ビルの地下駐車場に控えていた車の後部座席に乗り込むなり、佐久間主任はものすごい早口で説明を始める。

「杉原君、急なんだけど君の力が借りたい」

「私の力?」

「実は、今日、奥田さんの取引先がレセプションを開くんだけど……」

おおっ!

知ってる知ってる。

私は、腕に抱えている箱をぎゅっと抱きしめて、「私もお呼ばれされてるんですぅ~」と心の中でほんわかと相槌を打つ。

そんな私の隣で、険しい顔をした佐久間主任がなぜか溜息を吐く。

「実は、今日のパーティーを請け負っている会社の料理人達が集団でノロウィルスに感染したとかで、誰も来れないらしいんだ」

「えっ?!それじゃ、パーティーはなくなったんですか?」

「それが、さすがに今日の今日でのパーティー打ち切りは難しくてね。遠方から遥々、飛行機で来てる人もいるし。食材だって到着している。それに、今回のレセプションは、特別な意味を持っているんだ。そこで、こうやって、慌てて、腕に覚えのある人間を掻き集めて、料理作りをお願いしているって訳」

ふ~ん。

そうなんだ……。

……って。

えっ?!

ちょいまち!

「もしかして、私、料理を作るんですか?!」

「ビンゴ!頼むよ。取引先の副社長から直々に泣きつかれて断れないんだ」

「そんな!ムリです!絶対、ムリですって!」

「大丈夫だよ、君なら。料理の腕は間違いないし。それに、彼にも、もう当てがあるって連絡してしまったんだ」

オーノーーー!!

そうじゃなくて……。

私、お客さんなんだよ?!

課長にエスコートされて、ドレス着て、シャナリシャナリ~♪なんて歩く、お呼ばれ組なんだよ!

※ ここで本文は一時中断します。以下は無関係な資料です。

(** A one-shot callback that is done: its id leaves the set and the main
    loop drops the source. *)
Lemma tracked_done st id :
  timers_tracked st -> id ∈ _timeoutIds st ->
  timers_tracked
    (source_remove id (set_timeoutIds (fun ids => ids ∖ {[id]}) st)).
Proof.
  intros Ht Hin.
  assert (_timeoutId st <> Some id) as Hnp
    by (intros Hp; exact (tracked_disjoint st id Ht Hp Hin)).
  destruct Ht as (Hone & Hper & Hall). split; [| split]; cbn.
  - intros i Hi. apply elem_of_difference in Hi as [Hi Hne].
    rewrite lookup_delete_ne; [auto |].
    intros ->. apply Hne, elem_of_singleton. reflexivity.
  - intros i Hi. rewrite lookup_delete_ne by congruence. auto.
  - intros i Hs. destruct (decide (id = i)) as [<- | Hne].
    + rewrite lookup_delete_eq in Hs. destruct Hs. discriminate.
    + rewrite lookup_delete_ne in Hs by exact Hne.
      destruct (Hall i Hs) as [Hi | Hi]; [| auto].
      left. apply elem_of_difference. split; [exact Hi |].
      intros Heq. apply elem_of_singleton in Heq. congruence.
Qed.

Lemma tracked_fire env st id :
  timers_tracked st -> timers_tracked (fire env st id).
Proof.
  intros Ht. unfold fire.
  destruct (sources st !! id) as [src |] eqn:Hs; [| exact Ht].
  assert (callback src <> CbPeriodic -> id ∈ _timeoutIds st) as Hin.
  { intros Hcb. destruct Ht as (_ & Hper & Hall).
    destruct (Hall id ltac:(eauto)) as [Hi | Hi]; [exact Hi |].
    destruct (Hper id Hi) as (src' & Hs' & Hcb'). congruence. }
  assert (forall st', arms_only st st' -> callback src <> CbPeriodic ->
            timers_tracked
              (source_remove id
                 (set_timeoutIds (fun ids => ids ∖ {[id]}) st'))) as Hdone.
  { intros st' Ha Hcb. apply tracked_done.
    - exact (arms_tracked st st' Ha Ht).
    - apply Ha. auto. }
  unfold run_callback.
  destruct (callback src) as [| | b isStartup | b |].
  - apply Hdone; [auto with timers | discriminate].
  - apply Hdone; [auto 10 with timers | discriminate].
  - destruct (heap st !! b) as [bk |].
    + pose proof (arms_createSymlink env st st bk (arms_refl st)) as Hc.
      destruct (_createSymlink env st bk) as [st1 created]. simpl in Hc.
      apply Hdone; [| discriminate].
      destruct isStartup; simpl; auto with timers.
    + apply Hdone; [auto with timers | discriminate].
  - destruct (heap st !! b) as [bk |].
    + apply Hdone; [| discriminate]. arms.
    + apply Hdone; [auto with timers | discriminate].
  - apply (arms_tracked st); [auto with timers | exact Ht].
Qed.

Lemma tracked_destroy env st :
  timers_tracked st ->
  sources (destroy env st) = ∅ /\ timers_tracked (destroy env st).
Proof.
  intros (Hone & Hper & Hall).
  destruct (destroy_cleans_up env st) as (Hp & Hids & Hgone & Hkept & _).
  assert (sources (destroy env st) = ∅) as He.
  { apply map_eq. intros id. rewrite lookup_empty.
    destruct (decide (_timeoutId st = Some id)) as [Hid | Hid];
      [apply Hgone; auto |].
    destruct (decide (id ∈ _timeoutIds st)) as [Hin | Hin];
      [apply Hgone; auto |].
    rewrite (Hkept id Hid Hin).
    destruct (sources st !! id) as [src |] eqn:Hs; [| reflexivity].
    destruct (Hall id ltac:(eauto)); contradiction. }
  split; [exact He |]. split; [| split].
  - rewrite Hids. intros id Hin. apply not_elem_of_empty in Hin. contradiction.
  - rewrite Hp. discriminate.
  - rewrite He. intros id [src Hs]. rewrite lookup_empty in Hs. discriminate.
Qed.

Lemma tracked_step env st a :
  timers_tracked st -> timers_tracked (step env st a).
Proof.
  intros Ht.
  assert (forall st', arms_only st st' -> timers_tracked st') as Ha
    by (intros st' H; exact (arms_tracked st st' H Ht)).
  destruct a; simpl; try (apply Ha; auto with timers; fail).
  - apply Ha. unfold _openSettings. arms.
  - apply Ha. unfold on_toggled. arms.
  - apply Ha. unfold on_bookmark_settings_changed. arms.
  - apply tracked_startPeriodicCheck, Ht.
  - apply tracked_fire, Ht.
  - apply tracked_destroy, Ht.
Qed.

Lemma tracked_init env cfg disk : timers_tracked (_init env cfg disk).
Proof.
  unfold _init.
  set (st0 := {| heap := ∅; _bookmarks := []; _mountedLocations := ∅;
                 _symlinkPaths := ∅; _timeoutId := None; _timeoutIds := ∅;
                 _startupMountInProgress := false; settings := cfg;
                 fs := disk; sources := ∅; mount_requests := [];
                 unmount_requests := []; notify_calls := []; shown := [];
                 console := [] |}).
  assert (timers_tracked st0) as H0.
  { split; [| split]; cbn.
    - intros id Hin. apply not_elem_of_empty in Hin. contradiction.
    - discriminate.
    - intros id [src Hs]. rewrite lookup_empty in Hs. discriminate. }
  assert (timers_tracked (_startPeriodicCheck (_loadBookmarks env st0))) as H1.
  { apply tracked_startPeriodicCheck.
    apply (arms_tracked st0); [auto with timers | exact H0]. }
  set (st1 := _startPeriodicCheck (_loadBookmarks env st0)) in *.
  clearbody st1. unfold timeout_add_seconds. cbn zeta.
  set (st2 := set_startupMountInProgress (fun _ => true) st1).
  set (st4 := set_timeoutIds
                (fun ids => {[fresh (dom (sources st2))]} ∪ ids)
                (set_sources
                   (insert (fresh (dom (sources st2)))
                      (mkSource 5 CbStartupCheck)) st2)).
  apply (arms_tracked st1); [| exact H1].
  apply (arms_add st1 st4); [discriminate |].
  apply (arms_add st1 st2); [discriminate |].
  apply arms_set_startup, arms_refl.
Qed.

Lemma tracked_outside st cfg disk :
  timers_tracked st ->
  timers_tracked (set_fs (fun _ => disk) (set_settings (fun _ => cfg) st)).
Proof. intros H. exact H. Qed.

Lemma reachable_tracked st : reachable st -> timers_tracked st.
Proof.
  induction 1 as [env cfg disk | env st a _ IH | st cfg disk _ IH].
  - apply tracked_init.
  - apply tracked_step, IH.
  - apply tracked_outside, IH.
Qed.

(** X12: in every state that the indicator goes through, the timeouts
    pending in the main loop are the tracked ones: each id of
    [_timeoutIds] is a pending one-shot timeout, [_timeoutId] (when set) is
    a pending periodic check, and nothing else is pending.  So there is at
    most one periodic check at a time. *)
Theorem timers_stay_tracked (st : State) :
  reachable st -> timers_tracked st.
Proof. apply reachable_tracked. Qed.

Lemma timers_stay_tracked_witness :
  timers_tracked
    (step quiet_env (_init quiet_env default_settings ∅) ActCheckAllNow).
Proof.
  apply timers_stay_tracked.
  apply reachable_step, reachable_init.
Defined.

(** X13: [destroy] leaves no timeout pending, in whatever state the
    indicator is when it is destroyed. *)
Theorem destroy_leaves_no_timeout (env : Env) (st : State) :
  reachable st -> sources (destroy env st) = ∅.
Proof. intros Hr. apply tracked_destroy, reachable_tracked, Hr. Qed.

Lemma destroy_leaves_no_timeout_witness :
  sources (destroy quiet_env (_init quiet_env default_settings ∅)) = ∅.
Proof.
  apply destroy_leaves_no_timeout.
  apply reachable_init.
Defined.

(** ** A mount that keeps failing *)

Lemma notify_startup st ttl msg isError :
  _startupMountInProgress (_notify st ttl msg isError)
  = _startupMountInProgress st.
Proof.
  unfold _notify; simpl.
  destruct (show_notifications (settings st)),
    (show_error_notifications (settings st)),
    (show_success_notifications (settings st)), isError; reflexivity.
Qed.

「今朝早くから何人か厨房に入ってくれていて、既に料理を作ってくれているらしい。君は英語がまだ不慣れみたいだから、僕も通訳がてら手伝うからさ。だから、頼む!」


「……そんなぁ」
「ここはひとつ、奥田さんのため、ひいては会社のために頼むよ」

がっくりと肩を落とす私の目の前で、不退転の決意で一歩も引かない佐久間主任が手を合わせる。